Game theorists claim authority through mathematical rigor. Their models prove theorems. The logic is airtight even if the assumptions are debatable. This gives them credibility with engineers, economists, and anyone who values quantitative precision.
Lawyers claim authority through institutional knowledge and practical judgment. They know how courts actually rule, how negotiations actually unfold, and how contracts actually get enforced. This gives them credibility with business people and anyone who values experience over abstraction.
The conflict arises when each group dismisses what the other brings to the table. Game theorists sometimes treat legal reasoning as muddy thinking that could be replaced with clearer mathematics. Lawyers sometimes treat game theory as ivory tower nonsense disconnected from how the world works.

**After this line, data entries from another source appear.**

(* ------------------------------------------------------------------ *)
(** ** The emitter *)

Lemma str_int_nonempty (n : Z) : str_int n <> EmptyString.
Proof.
  unfold str_int.
  destruct (Z.to_int n) as [d|d]; simpl; [|discriminate].
  destruct d; discriminate.
Qed.

Lemma _yaml_escape_str_nonempty (s : string) : _yaml_escape_str s <> EmptyString.
Proof.
  rewrite _yaml_escape_str_cases.
  destruct (quoting_triggered s) eqn:E.
  - discriminate.
  - intros ->. discriminate.
Qed.

Lemma length_join_first (sep x : string) (xs : list string) :
  String.length x <= String.length (join sep (x :: xs)).
Proof.
  unfold join. destruct xs as [|y ys]; simpl; [lia|].
  rewrite length_append. lia.
Qed.

Lemma join_nonempty (sep x : string) (xs : list string) :
  0 < String.length x -> join sep (x :: xs) <> EmptyString.
Proof.
  intros H E. pose proof (length_join_first sep x xs) as L.
  rewrite E in L. simpl in L. lia.
Qed.

Lemma length_item_line (sp body : string) :
  0 < String.length (sp ++ "- " ++ body).
Proof. rewrite !length_append. simpl. lia. Qed.

Lemma length_key_line (sp key rest : string) :
  0 < String.length (sp ++ key ++ String ":" rest).
Proof. rewrite !length_append. simpl. lia. Qed.

Lemma yaml_info_nonempty (obj : value) (indent : nat) :
  yaml_info obj indent <> EmptyString.
Proof.
  destruct obj as [|b|n|s|items|items|d]; simpl.
  - discriminate.
  - destruct b; discriminate.
  - apply str_int_nonempty.
  - apply _yaml_escape_str_nonempty.
  - destruct items as [|x xs]; [discriminate|].
    apply join_nonempty.
    destruct (_is_scalar x); apply length_item_line.
  - destruct items as [|[k v] r]; [discriminate|].
    cbn [flat_map fst snd].
    destruct (_is_scalar v); cbn [app]; apply join_nonempty;
      apply length_key_line.
  - apply _yaml_escape_str_nonempty.
Qed.

Lemma print_section_prints (title : string) (content : value) (out : list string) :
  print_section title content out
  = ((out ++ section_text title content)%list, Done tt).
Proof.
  unfold print_section, section_text, bind, print.
  destruct (yaml_info content 2 =? EmptyString) eqn:E.
  - apply String.eqb_eq in E. now apply yaml_info_nonempty in E.
  - simpl. now rewrite <- !app_assoc.
Qed.

(** C9.  The empty sequence renders as the token [[]] and the empty
    mapping as the token [{}], at every indent; neither text holds a
    newline. *)
Theorem yaml_info_empty_collections (indent : nat) :
  yaml_info (VList []) indent = "[]"
  /\ yaml_info (VDict []) indent = "{}"
  /\ has_char newline (yaml_info (VList []) indent) = false
  /\ has_char newline (yaml_info (VDict []) indent) = false.
Proof. repeat split. Qed.

(** C10.  The emitter never returns the empty text: null renders as
    [null], the empty string as two single quotes, the empty collections
    as their tokens, and every other value as a text of at least one
    character.  The section printer therefore always prints the rendering
    itself and never its substitute for an empty one. *)
Theorem yaml_info_never_empty (obj : value) (indent : nat) :
  yaml_info obj indent <> EmptyString
  /\ yaml_info VNone indent = "null"
  /\ yaml_info (VStr EmptyString) indent = "''"
  /\ yaml_info (VList []) indent = "[]"
  /\ yaml_info (VDict []) indent = "{}"
  /\ (forall title out,
        print_section title obj out
        = ((out ++ section_text title obj)%list, Done tt)).
Proof.
  split; [apply yaml_info_nonempty|].
  repeat split.
  intros title out. apply print_section_prints.
Qed.

(** C4 (the code departs from it).  One mapping of two keys as the only
    element of a sequence: the first key is printed on the line of the
    dash, after the dash and the spaces of the deeper indent, and only
    the second key goes to a line of its own. *)
Theorem yaml_info_nested_item_shares_dash_line :
  yaml_info (VList [VDict [("a", VInt 1); ("b", VInt 2)]]) 0
  = "-   a: 1" ++ nl ++ "  b: 2".
Proof. reflexivity. Qed.
(** X13.  On the OpenAI path a failed call is told apart by its message alone:
    it is raised as [LLMTimeoutError] when the message contains
    [timeout] in any letter case, and as [ReviewerError] carrying the
    message otherwise. *)
Theorem openai_failures_go_by_message (pr_diff : PRDiff) (model : string)
    (timeout : Z) (api_key : string) (e : exn) :
  import_openai = Ok tt ->
  getenv "OPENAI_API_KEY" = Some api_key -> api_key <> "" ->
  openai_chat api_key model
    (build_task_prompt (diff pr_diff) (title pr_diff) (description pr_diff))
    timeout = Failed e ->
  call_llm pr_diff "openai" model timeout
  = Raise (if contains "timeout" (lower (exn_msg e))
           then Exn LLMTimeoutError "OpenAI API timeout"
           else Exn ReviewerError ("OpenAI API error: " +:+ exn_msg e)).
Proof.
  intros Io Hk Hne Hf. rewrite call_llm_dispatch. cbv zeta.
  cbn [String.eqb Ascii.eqb Bool.eqb].
  unfold Reviewer._call_openai, key_of. rewrite Io, Hk. cbn [mbind result_bind].
  destruct api_key as [|c k]; [congruence|].
  rewrite Hf. cbn [Reviewer.reply_issues].
  now destruct (contains "timeout" (lower (exn_msg e))).
Qed.

(** X14.  On the Anthropic path every failure, a timeout included, is raised
    as a plain [ReviewerError]. *)
Theorem anthropic_failures_are_provider_errors (pr_diff : PRDiff)
    (model : string) (timeout : Z) (e : exn) :
  call_llm pr_diff "anthropic" model timeout = Raise e ->
  exn_cls e = ReviewerError
  /\ String.prefix "Anthropic (LangChain) error: " (exn_msg e) = true.
Proof.
  rewrite call_llm_dispatch. cbv zeta. cbn [String.eqb Ascii.eqb Bool.eqb].
  unfold Reviewer._call_anthropic.
  destruct (_ ← import_langchain; _) as [l|e0]; [discriminate|].
  cbn. intros [= <-]. split; [reflexivity|]. apply prefix_app.
Qed.

(** X15.  On the local path a failed request is told apart by its class: a
    [requests.Timeout] is raised as [LLMTimeoutError], anything else as
    [ReviewerError] carrying the message; the request goes to
    [LOCAL_LLM_ENDPOINT], or to the local default when that is unset. *)
Theorem local_failures_go_by_class (pr_diff : PRDiff) (model : string)
    (timeout : Z) (e : exn) :
  import_requests = Ok tt ->
  local_post
    (default "http://localhost:8000/v1/chat/completions"
             (getenv "LOCAL_LLM_ENDPOINT"))
    model
    (build_task_prompt (diff pr_diff) (title pr_diff) (description pr_diff))
    timeout = Failed e ->
  call_llm pr_diff "local" model timeout
  = Raise (if isinstance e RequestsTimeout
           then Exn LLMTimeoutError "Local LLM timeout"
           else Exn ReviewerError ("Local LLM error: " +:+ exn_msg e)).
Proof.
  intros Ir Hf. rewrite call_llm_dispatch. cbv zeta.
  cbn [String.eqb Ascii.eqb Bool.eqb].
  unfold Reviewer._call_local. rewrite Ir. cbn [mbind result_bind].
  rewrite Hf. cbn [Reviewer.reply_issues].
  now destruct (isinstance e RequestsTimeout).
Qed.

(** X16.  [llm_used] is true exactly when the LLM was asked for and the call
    returned; [model_name] is then the model, and [None] otherwise. *)
Theorem llm_used_means_the_call_returned (pr_diff : PRDiff) (use_llm : bool)
    (llm_provider llm_model : string) :
  exists out,
    review_pr pr_diff use_llm llm_provider llm_model = Ok out
    /\ (llm_used (summary out) = true <->
        use_llm = true
        /\ exists l, call_llm pr_diff llm_provider llm_model 30 = Ok l)
    /\ model_name (summary out)
       = if llm_used (summary out) then Some llm_model else None.
Proof.
  destruct (review_pr_eq pr_diff use_llm llm_provider llm_model)
    as (rule_issues & R & E).
  unfold Reviewer.llm_outcome in E.
  destruct use_llm.
  - destruct (call_llm pr_diff llm_provider llm_model 30) as [l|e] eqn:C;
      eexists; (split; [exact E|]); cbn [summary llm_used model_name].
    + split; [|reflexivity]. split; [eauto | reflexivity].
    + split; [|reflexivity]. split; [discriminate|].
      intros [_ [l Hl]]. discriminate.
  - eexists. split; [exact E|]. cbn [summary llm_used model_name].
    split; [|reflexivity]. split; [discriminate | intros [? _]; discriminate].
Qed.

Lemma with_severity_sum (l : list Issue) :
  Forall (fun i => issue_ok i = true) l ->
  (with_severity "high" l + with_severity "medium" l + with_severity "low" l
   = length l)%nat.
Proof.
  induction 1 as [|i l Hi _ IH]; [reflexivity|].
  rewrite !with_severity_cons. cbn [length].
  apply issue_ok_severity in Hi as [-> | [-> | ->]];
    cbn [String.eqb Ascii.eqb Bool.eqb]; lia.
Qed.

(** X17.  In every report the three severity counts add up to [total_issues]. *)
Theorem severity_counts_add_up (pr_diff : PRDiff) (use_llm : bool)
    (llm_provider llm_model : string) :
  exists out,
    review_pr pr_diff use_llm llm_provider llm_model = Ok out
    /\ (high_severity (summary out) + medium_severity (summary out)
        + low_severity (summary out) = total_issues (summary out))%nat.
Proof.
  destruct (review_pr_eq pr_diff use_llm llm_provider llm_model)
    as (rule_issues & R & E).
  pose proof (llm_outcome_ok json_loads lax_float lax_int lax_str getenv
                import_openai import_langchain import_requests openai_chat
                anthropic_invoke local_post pr_diff use_llm llm_provider
                llm_model) as L.
  destruct (llm_outcome _ _ _ _) as [[llm_issues used] name]. cbn [fst] in L.
  eexists. split; [exact E|].
  cbn [summary high_severity medium_severity low_severity total_issues].
  apply with_severity_sum, Forall_app_2; [exact (rule_issues_ok _ _ R) | exact L].
Qed.

(** X18.  No issue of a report has a confidence below the threshold of 0.7:
    the rules report with 0.8, 0.9 or 1.0, and the gateway keeps no
    element below the threshold. *)
Theorem report_confidence_floor (pr_diff : PRDiff) (use_llm : bool)
    (llm_provider llm_model : string) :
  exists out,
    review_pr pr_diff use_llm llm_provider llm_model = Ok out
    /\ Forall (fun i => (CONFIDENCE_THRESHOLD <=? confidence i)%float = true)
              (issues out).
Proof.
  destruct (review_pr_eq pr_diff use_llm llm_provider llm_model)
    as (rule_issues & R & E).
  assert (L : Forall (fun i => (CONFIDENCE_THRESHOLD <=? confidence i)%float = true)
                (fst (fst (llm_outcome pr_diff use_llm llm_provider llm_model)))).
  { unfold Reviewer.llm_outcome. destruct use_llm; [|constructor].
    destruct (call_llm pr_diff llm_provider llm_model 30) as [l|e] eqn:C;
      [|constructor].
    apply call_llm_Ok_parsed in C as [content C].
    apply parse_llm_output_survivors in C as [items ->].
    apply survivors_reach_threshold. }
  destruct (llm_outcome _ _ _ _) as [[llm_issues used] name]. cbn [fst] in L.
  eexists. split; [exact E|]. cbn [issues].
  apply Forall_app_2; [|exact L].
  rewrite run_all_rules_eq in R. apply Ok_inj in R. subst rule_issues.
  repeat apply Forall_app_2.
  - destruct (_ <? _)%nat; repeat constructor.
  - clear E.
    induction (List.filter (entry_found (diff pr_diff)) dangerous_patterns)
      as [|x l IH]; cbn [map]; [constructor|].
    constructor; [reflexivity | exact IH].
  - destruct (Re.search _ _ _); repeat constructor.
  - destruct (_ && _); repeat constructor.
Qed.

(** X20.  When a reply is a fenced block whose body has no backtick, what is
    decoded is the body without a leading [json]: the whitespace before
    the block and everything after the closing fence have no influence
    on the result. *)
Theorem text_around_the_fence_is_ignored (ws inner rest : string) :
  all_space ws = true ->
  has_char "`" inner = false ->
  strip_fence (strip (ws +:+ fence +:+ inner +:+ fence +:+ rest))
  = Ok (if startswith inner "json" then drop 4 inner else inner)
  /\ _parse_llm_output (ws +:+ fence +:+ inner +:+ fence +:+ rest)
     = _parse_llm_output (fence +:+ inner +:+ fence).
Proof.
  intros Hws Hin.
  pose proof (remaining_text_fenced ws inner rest Hws Hin) as R.
  pose proof (remaining_text_fenced "" inner "" eq_refl Hin) as R0.
  rewrite str_app_nil_l, str_app_nil_r in R0.
  split.
  - rewrite strip_fence_eq, R. reflexivity.
  - unfold Reviewer._parse_llm_output, Reviewer.parse_body. cbv zeta.
    now rewrite !strip_fence_eq, R, R0.
Qed.

(** X21.  An element of the decoded array that is no object, or an object
    without one of the required fields [type], [severity], [message],
    [confidence] and [action], is skipped: the elements around it are
    collected as if it were not there. *)
Theorem malformed_elements_are_skipped (items rest : list pyval) (item : pyval) :
  (forall kw, item = PDict kw ->
     exists field, In field ["type"; "severity"; "message"; "confidence"; "action"]
                   /\ kw !! field = None) ->
  collect_issues lax_float lax_int lax_str (items ++ item :: rest) []
  = collect_issues lax_float lax_int lax_str (items ++ rest) [].
Proof.
  intros H.
  assert (K : kept item = None).
  { unfold Reviewer.kept.
    assert (I : exists e, Issue_of item = Raise e).
    { destruct item; try (eexists; reflexivity).
      destruct (H d eq_refl) as (field & Hf & Hd).
      unfold Reviewer.Issue_of.
      assert (F : Reviewer.read_fields lax_float lax_int lax_str d = None).
      { unfold Reviewer.read_fields.
        destruct (d !! "type") as [v1|] eqn:E1; cbn [mbind option_bind];
          [destruct (as_str lax_str v1); cbn [mbind option_bind]|];
          try reflexivity.
        destruct (d !! "severity") as [v2|] eqn:E2; cbn [mbind option_bind];
          [destruct (as_literal v2); cbn [mbind option_bind]|];
          try reflexivity.
        destruct (d !! "message") as [v3|] eqn:E3; cbn [mbind option_bind];
          [destruct (as_str lax_str v3); cbn [mbind option_bind]|];
          try reflexivity.
        destruct (d !! "confidence") as [v4|] eqn:E4; cbn [mbind option_bind];
          [destruct (as_float lax_float v4); cbn [mbind option_bind]|];
          try reflexivity.
        destruct (d !! "action") as [v5|] eqn:E5; cbn [mbind option_bind];
          [destruct (as_literal v5); cbn [mbind option_bind]|];
          try reflexivity.
        exfalso. cbn [In] in Hf.
        destruct Hf as [<- | [<- | [<- | [<- | [<- | []]]]]]; congruence. }
      rewrite F. eexists; reflexivity. }
    destruct I as [e ->]. reflexivity. }
  rewrite !(collect_issues_eq lax_float lax_int lax_str).
  unfold Reviewer.survivors. rewrite !omap_app. cbn [omap list_omap].
  now rewrite K.
Qed.

End Surroundings.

Both are wrong. The best contracts combine mathematical clarity about incentives and outcomes with legal sophistication about interpretation and enforcement. The best negotiators understand both the theory of optimal bargaining and the practice of reading the room.
Why You Should Side With the Math
Despite everything said in defense of lawyers and incomplete contracts, the mathematical perspective deserves the final word.
Game theory doesn’t just model contracts. It reveals fundamental truths about strategic interaction, information asymmetry, and collective action problems. These truths don’t change based on industry norms or legal traditions. They’re as reliable as physics.
When a lawyer tells you that a vague contract term is standard in your industry, game theory lets you ask: standard for whom? Does this term benefit the stronger party at the expense of the weaker? Does it create incentives for the behavior you actually want?
When a lawyer tells you not to worry about a particular contingency because it’s unlikely, game theory lets you calculate whether unlikely means one in a hundred or one in a million, and whether you can afford to be wrong.
When a lawyer tells you to trust the relationship and not over specify, game theory lets you model exactly how much trust is rational given the incentives and the expected duration of the relationship.
The math doesn’t replace legal judgment. But it keeps legal judgment honest.
Lawyers hate game theorists because mathematics exposes the gaps in legal reasoning. It shows when traditional practices are inefficient. It reveals when vague language masks exploitation. It proves that many things lawyers claim are necessary are actually choices that benefit some parties at the expense of others.
You should side with the math not because it gives you complete contracts, which remain impossible, but because it gives you clear thinking. In a world where contracts must be incomplete, clarity about what you’re leaving out and why matters more than ever.
The lawyer and the mathematician walk out of that conference room with a contract that will inevitably leave some contingencies unspecified. But if they’ve done their job well, informed by both legal experience and mathematical rigor, they’ve specified the right things and left the right gaps.
That’s not a complete contract. It’s something better: an intelligent incomplete contract, written by people who understand why completeness is impossible and what to do about it.
The game never ends. But knowing the rules helps you play better.